---------- Entries shown ----------

Lemma json_text_no_nul j : no_nul (json_text j) = true.
Proof.
  induction j as [|b|z|s|l IH|ms IH] using json_ind; cbn [json_text].
  - done.
  - by destruct b.
  - destruct z as [|p|p]; [done| |]; destruct (pretty_N_spec (Npos p)) as (d & E & _ & Hd & _ & _).
    + change (fmt_d (Zpos p)) with (pretty (Npos p)). rewrite E. by apply digits_no_nul.
    + change (fmt_d (Zneg p)) with (String "-" (pretty (Npos p))). rewrite E.
      by apply (digits_no_nul d) in Hd.
  - apply string_text_no_nul.
  - unfold no_nul. rewrite !string_forall_app.
    assert (H : no_nul (commas (map json_text l)) = true); [|unfold no_nul in H; by rewrite H].
    apply commas_no_nul, Forall_map, IH.
  - unfold no_nul. rewrite !string_forall_app. change (map _ ms) with (map member_text ms).
    assert (H : no_nul (commas (map member_text ms)) = true); [|unfold no_nul in H; by rewrite H].
    apply commas_no_nul, Forall_map. eapply Forall_impl; [exact IH|]. intros m Hm.
    pose proof (string_text_no_nul m.1) as Hs. unfold member_text, no_nul in *.
    by rewrite !string_forall_app, Hs, Hm.
Qed.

----------

**Your task**. Transcribe, word for word, every line from the one containing "- destruct z" through the final line of the entries, and nothing else.

**Result for this task**.
  - destruct z as [|p|p]; [done| |]; destruct (pretty_N_spec (Npos p)) as (d & E & _ & Hd & _ & _).
    + change (fmt_d (Zpos p)) with (pretty (Npos p)). rewrite E. by apply digits_no_nul.
    + change (fmt_d (Zneg p)) with (String "-" (pretty (Npos p))). rewrite E.
      by apply (digits_no_nul d) in Hd.
  - apply string_text_no_nul.
  - unfold no_nul. rewrite !string_forall_app.
    assert (H : no_nul (commas (map json_text l)) = true); [|unfold no_nul in H; by rewrite H].
    apply commas_no_nul, Forall_map, IH.
  - unfold no_nul. rewrite !string_forall_app. change (map _ ms) with (map member_text ms).
    assert (H : no_nul (commas (map member_text ms)) = true); [|unfold no_nul in H; by rewrite H].
    apply commas_no_nul, Forall_map. eapply Forall_impl; [exact IH|]. intros m Hm.
    pose proof (string_text_no_nul m.1) as Hs. unfold member_text, no_nul in *.
    by rewrite !string_forall_app, Hs, Hm.
Qed.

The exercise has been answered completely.